Comment by shekhar101
4 days ago
Can someone (or OP) point me to a recipe to fine tune a model like this for natural language tasks like complicated NER or similar workflows? I tried finetuning Gemma3 270M when it came out last week without any success. A lot of tutorials are geared towards chat applications and role playing but I feel this model could be great for usecases like mine where I am trying to extract clean up and extract data from PDFs with entity identification and such.

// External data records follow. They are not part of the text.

(** * mcp-obsidian: the HTTP gateway ([src/mcp_obsidian/http_server.py])

    A shallow embedding of the request handlers of the gateway and of the
    Python operations they are written with, followed by the properties of
    the dispatch core: tool lookup, result normalisation, JSON-RPC
    envelopes, error statuses and the life cycle of the event stream. *)

From Stdlib Require Import String Ascii List ZArith NArith Lia Bool DecimalString.
Import ListNotations.

Local Open Scope string_scope.
Local Open Scope Z_scope.

(** ** Results and exceptions *)

(** The exceptions the handlers can meet.  Every one is a subclass of
    Python's [Exception], so [except Exception] catches them all. *)
Inductive exn : Type :=
| HTTPException (status_code : Z) (detail : string)
| JSONDecodeError (msg : string)
| TypeError (msg : string)
| AttributeError (msg : string)
| KeyError (msg : string)
| ValueError (msg : string)
| ToolError (msg : string).

(** [str(e)].  Starlette's [HTTPException.__str__] prints the status and the
    detail; the built-in exceptions print their message. *)
Definition exn_str (e : exn) : string :=
  match e with
  | HTTPException status_code detail =>
      NilZero.string_of_int (Z.to_int status_code) ++ ": " ++ detail
  | JSONDecodeError msg | TypeError msg | AttributeError msg
  | KeyError msg | ValueError msg | ToolError msg => msg
  end.

Inductive result (A : Type) : Type :=
| Ok (a : A)
| Raise (e : exn).
Arguments Ok {A} a.
Arguments Raise {A} e.

Class Monad (m : Type -> Type) : Type := {
  ret : forall {A}, A -> m A;
  bind : forall {A B}, m A -> (A -> m B) -> m B
}.

Notation "x <- c ;; k" := (bind c (fun x => k))
  (at level 61, c at next level, right associativity).

#[export] Instance result_monad : Monad result := {
  ret := fun A a => Ok a;
  bind := fun A B c k => match c with Ok a => k a | Raise e => Raise e end
}.

(** ** Python values *)

(** Modelled from the spec: a content item of a tool's output (the [tools]
    module is not part of the sources).  A text item carries a [text] field;
    any other item has none, and is known here by the name of its class. *)
Inductive ContentItem : Type :=
| TextContent (text : string)
| OpaqueContent (class_name : string).

Inductive float_class : Type := Finite | NaN | PosInf | NegInf.

(** What is left to the Python runtime: binary64 numbers (how a literal is
    read, printed and classified), [repr] of a string and of an object, and
    the wording of a JSON decoding error; and the state of whatever the tools
    act on (the vault behind them). *)
Class Runtime : Type := {
  World : Type;
  pyfloat : Type;
  float_of_literal : string -> pyfloat;
  float_nan : pyfloat;
  float_inf : pyfloat;
  float_neg_inf : pyfloat;
  float_repr : pyfloat -> string;
  float_classify : pyfloat -> float_class;
  str_repr : string -> string;
  object_repr : ContentItem -> string;
  decode_error_text : string -> string
}.

Section Values.
Context {RT : Runtime}.

(** A [str] is kept as the bytes of its UTF-8 encoding; a [dict] with string
    keys is an association list in insertion order. *)
#[warnings="-register-all"]
Inductive pyval : Type :=
| PyNone
| PyBool (b : bool)
| PyInt (z : Z)
| PyFloat (f : pyfloat)
| PyStr (s : string)
| PyList (l : list pyval)
| PyTuple (l : list pyval)
| PyDict (d : list (string * pyval))
| PyObj (c : ContentItem).

Definition pydict : Type := list (string * pyval).

(** *** Dictionaries *)

Fixpoint dict_lookup {V : Type} (k : string) (d : list (string * V)) : option V :=
  match d with
  | [] => None
  | (k', v) :: d' => if String.eqb k k' then Some v else dict_lookup k d'
  end.

Definition dict_mem {V : Type} (k : string) (d : list (string * V)) : bool :=
  match dict_lookup k d with Some _ => true | None => false end.

(** [d[k] = v]: an existing key keeps its place, a new one goes last. *)
Fixpoint dict_set {V : Type} (k : string) (v : V) (d : list (string * V))
  : list (string * V) :=
  match d with
  | [] => [(k, v)]
  | (k', v') :: d' =>
      if String.eqb k k' then (k, v) :: d' else (k', v') :: dict_set k v d'
  end.

(** [d.get(k, default)] *)
Definition dict_get {V : Type} (k : string) (d : list (string * V)) (default : V) : V :=
  match dict_lookup k d with
  | Some v => v
  | None => default
  end.

Definition dict_keys {V : Type} (d : list (string * V)) : list string :=
  map fst d.

(** *** Strings *)

Fixpoint join (sep : string) (l : list string) : string :=
  match l with
  | [] => EmptyString
  | [s] => s
  | s :: l' => s ++ sep ++ join sep l'
  end.

(** The text with every single quote turned into a double quote: JSON texts
    are written below the way the Python source writes its dicts. *)
Fixpoint dq (s : string) : string :=
  match s with
  | EmptyString => EmptyString
  | String c s' => String (if Ascii.eqb c "'" then "034"%char else c) (dq s')
  end.

(** [sub in s] on two strings. *)
Fixpoint contains_substring (sub s : string) : bool :=
  if String.prefix sub s then true
  else match s with
       | EmptyString => false
       | String _ s' => contains_substring sub s'
       end.

Definition str_of_Z (z : Z) : string := NilZero.string_of_int (Z.to_int z).

(** *** [type(v).__name__], [repr(v)] and [str(v)] *)

Definition type_name (v : pyval) : string :=
  match v with
  | PyNone => "NoneType"
  | PyBool _ => "bool"
  | PyInt _ => "int"
  | PyFloat _ => "float"
  | PyStr _ => "str"
  | PyList _ => "list"
  | PyTuple _ => "tuple"
  | PyDict _ => "dict"
  | PyObj (TextContent _) => "TextContent"
  | PyObj (OpaqueContent class_name) => class_name
  end.

Fixpoint py_repr (v : pyval) : string :=
  match v with
  | PyNone => "None"
  | PyBool true => "True"
  | PyBool false => "False"
  | PyInt z => str_of_Z z
  | PyFloat f => float_repr f
  | PyStr s => str_repr s
  | PyList l => "[" ++ join ", " (map py_repr l) ++ "]"
  | PyTuple [x] => "(" ++ py_repr x ++ ",)"
  | PyTuple l => "(" ++ join ", " (map py_repr l) ++ ")"
  | PyDict d =>
      "{" ++ join ", " (map (fun kv => str_repr (fst kv) ++ ": " ++ py_repr (snd kv)) d)
          ++ "}"
  | PyObj c => object_repr c
  end.

(** What an f-string substitutes for [{v}]. *)
Definition py_str (v : pyval) : string :=
  match v with
  | PyStr s => s
  | _ => py_repr v
  end.

(** *** Operators of the handlers *)

(** [v == s] for a string literal [s]. *)
Definition py_eq_str (v : pyval) (s : string) : bool :=
  match v with
  | PyStr t => String.eqb t s
  | _ => false
  end.

(** [k in v] for a string [k]: key membership on a dict, element membership
    on a list or tuple, substring test on a str; other values are not
    containers. *)
Definition py_in (k : string) (v : pyval) : result bool :=
  match v with
  | PyDict d => Ok (dict_mem k d)
  | PyList l | PyTuple l => Ok (existsb (fun x => py_eq_str x k) l)
  | PyStr s => Ok (contains_substring k s)
  | _ => Raise (TypeError ("argument of type '" ++ type_name v ++ "' is not iterable"))
  end.

(** [v[k]] for a string [k]. *)
Definition py_getitem (v : pyval) (k : string) : result pyval :=
  match v with
  | PyDict d =>
      match dict_lookup k d with
      | Some x => Ok x
      | None => Raise (KeyError (str_repr k))
      end
  | PyList _ => Raise (TypeError "list indices must be integers or slices, not str")
  | PyTuple _ => Raise (TypeError "tuple indices must be integers or slices, not str")
  | PyStr _ => Raise (TypeError "string indices must be integers, not 'str'")
  | _ => Raise (TypeError ("'" ++ type_name v ++ "' object is not subscriptable"))
  end.

(** [v.get(k, default)]: only a dict has the method. *)
Definition py_get (v : pyval) (k : string) (default : pyval) : result pyval :=
  match v with
  | PyDict d => Ok (dict_get k d default)
  | _ => Raise (AttributeError ("'" ++ type_name v ++ "' object has no attribute 'get'"))
  end.

(** A list or a dict cannot be hashed; the other values of a JSON body can. *)
Definition hashable (v : pyval) : bool :=
  match v with
  | PyList _ | PyDict _ => false
  | _ => true
  end.

Definition unhashable (v : pyval) : exn :=
  TypeError ("unhashable type: '" ++ type_name v ++ "'").

(** [k in d] for a dict [d] with string keys and a key [k] read from a JSON
    body: the key is hashed first; a key that is not a string equals none of
    the keys. *)
Definition key_in {V : Type} (k : pyval) (d : list (string * V)) : result bool :=
  if hashable k
  then Ok match k with
          | PyStr s => dict_mem s d
          | _ => false
          end
  else Raise (unhashable k).

(** [isinstance(v, (dict, list))] *)
Definition is_dict_or_list (v : pyval) : bool :=
  match v with
  | PyDict _ | PyList _ => true
  | _ => false
  end.

End Values.

(** ** [json.loads] *)

(** What a scan of the text at some place gives: a value and the text after
    it, a syntax error, or no answer for want of fuel. *)
Inductive scan (A : Type) : Type :=
| Scanned (a : A) (rest : string)
| Malformed
| Exhausted.
Arguments Scanned {A} a rest.
Arguments Malformed {A}.
Arguments Exhausted {A}.

Section Decoder.
Context {RT : Runtime}.

Definition code (c : ascii) : N := N_of_ascii c.

Definition is_digit (c : ascii) : bool :=
  ((48 <=? code c) && (code c <=? 57))%N.

(** The whitespace of the decoder: space, tab, line feed, carriage return. *)
Definition is_ws (c : ascii) : bool :=
  ((code c =? 32) || (code c =? 9) || (code c =? 10) || (code c =? 13))%N.

Fixpoint skip_ws (s : string) : string :=
  match s with
  | String c s' => if is_ws c then skip_ws s' else s
  | EmptyString => s
  end.

Fixpoint strip_prefix (p s : string) : option string :=
  match p with
  | EmptyString => Some s
  | String a p' =>
      match s with
      | String b s' => if Ascii.eqb a b then strip_prefix p' s' else None
      | EmptyString => None
      end
  end.

(** The double quote. *)
Definition dquote : ascii := "034"%char.

(** The rest of the text when it starts with the character [c]. *)
Definition eat (c : ascii) (s : string) : option string :=
  match s with
  | String a r => if Ascii.eqb a c then Some r else None
  | EmptyString => None
  end.

Fixpoint span_digits (s : string) : string * string :=
  match s with
  | String c s' =>
      if is_digit c
      then let (d, r) := span_digits s' in (String c d, r)
      else (EmptyString, s)
  | EmptyString => (EmptyString, EmptyString)
  end.

Fixpoint nat_of_digits (acc : N) (s : string) : N :=
  match s with
  | String c s' => nat_of_digits (10 * acc + (code c - 48))%N s'
  | EmptyString => acc
  end.

(** [int(text)] on the integer part of a number. *)
Definition int_of_literal (s : string) : Z :=
  match eat "-" s with
  | Some d => - Z.of_N (nat_of_digits 0 d)
  | None => Z.of_N (nat_of_digits 0 s)
  end.

(** The three groups of the number pattern: an integer part (an optional
    minus sign, then a single zero or a digit from 1 to 9 and any digits), an
    optional fraction (a point and one digit or more) and an optional exponent
    (e or E, an optional sign, one digit or more). *)
Definition scan_integer (s : string) : option (string * string) :=
  let (sign, s1) :=
    match eat "-" s with
    | Some r => ("-", r)
    | None => (EmptyString, s)
    end in
  match s1 with
  | String c r =>
      if Ascii.eqb c "0" then Some (sign ++ "0", r)
      else if is_digit c
      then let (d, r') := span_digits r in Some (sign ++ String c d, r')
      else None
  | EmptyString => None
  end.

Definition scan_frac (s : string) : string * string :=
  match eat "." s with
  | Some r =>
      match span_digits r with
      | (EmptyString, _) => (EmptyString, s)
      | (d, r') => (String "." d, r')
      end
  | None => (EmptyString, s)
  end.

Definition scan_sign (s : string) : string * string :=
  match eat "+" s with
  | Some r => ("+", r)
  | None =>
      match eat "-" s with
      | Some r => ("-", r)
      | None => (EmptyString, s)
      end
  end.

Definition scan_exp (s : string) : string * string :=
  match s with
  | String e r =>
      if Ascii.eqb e "e" || Ascii.eqb e "E"
      then
        let (sign, r1) := scan_sign r in
        match span_digits r1 with
        | (EmptyString, _) => (EmptyString, s)
        | (d, r') => (String e (sign ++ d), r')
        end
      else (EmptyString, s)
  | EmptyString => (EmptyString, s)
  end.

Definition scan_number (s : string) : option (pyval * string) :=
  match scan_integer s with
  | None => None
  | Some (integer, r) =>
      let (frac, r1) := scan_frac r in
      let (exp, r2) := scan_exp r1 in
      match frac, exp with
      | EmptyString, EmptyString => Some (PyInt (int_of_literal integer), r2)
      | _, _ => Some (PyFloat (float_of_literal (integer ++ frac ++ exp)), r2)
      end
  end.

(** *** Strings *)

(** A piece of a string literal: a byte taken as it stands (or from a short
    escape), or the 16-bit value of a [\uXXXX] escape. *)
Inductive strunit : Type :=
| Byte (c : ascii)
| Escape (u : N).

Definition hex_digit (c : ascii) : option N :=
  let n := code c in
  if ((48 <=? n) && (n <=? 57))%N then Some (n - 48)%N
  else if ((97 <=? n) && (n <=? 102))%N then Some (n - 87)%N
  else if ((65 <=? n) && (n <=? 70))%N then Some (n - 55)%N
  else None.

Definition hex4 (a b c d : ascii) : option N :=
  match hex_digit a, hex_digit b, hex_digit c, hex_digit d with
  | Some x, Some y, Some z, Some w => Some (((x * 16 + y) * 16 + z) * 16 + w)%N
  | _, _, _, _ => None
  end.

(** The one-letter escapes: quote, backslash, slash, b, f, n, r, t. *)
Definition simple_escape (c : ascii) : option ascii :=
  match code c with
  | 34%N => Some (ascii_of_N 34)
  | 92%N => Some (ascii_of_N 92)
  | 47%N => Some (ascii_of_N 47)
  | 98%N => Some (ascii_of_N 8)
  | 102%N => Some (ascii_of_N 12)
  | 110%N => Some (ascii_of_N 10)
  | 114%N => Some (ascii_of_N 13)
  | 116%N => Some (ascii_of_N 9)
  | _ => None
  end.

If you're really just doing traditional NER (identifying non-overlapping spans of tokens which refer to named entities) then you're probably better off using encoder-only (e.g. https://huggingface.co/dslim/bert-large-NER) or encoder-decoder (e.g. https://huggingface.co/dbmdz/t5-base-conll03-english) models. These models aren't making headlines anymore because they're not decoder-only, but for established NLP tasks like this which don't involve generation, I think there's still a place for them, and I'd assume that at equal parameter counts they quite significantly outperform decoder-only models at NER, depending on the nature of the dataset.
This is using the gemma-llm python library which uses JAX in the background: https://gemma-llm.readthedocs.io/en/latest/colab_finetuning....
Have you tried this one here by any chance?
https://huggingface.co/dslim/bert-base-NER
Just wondering if it’s worth testing and what it would be most useful for.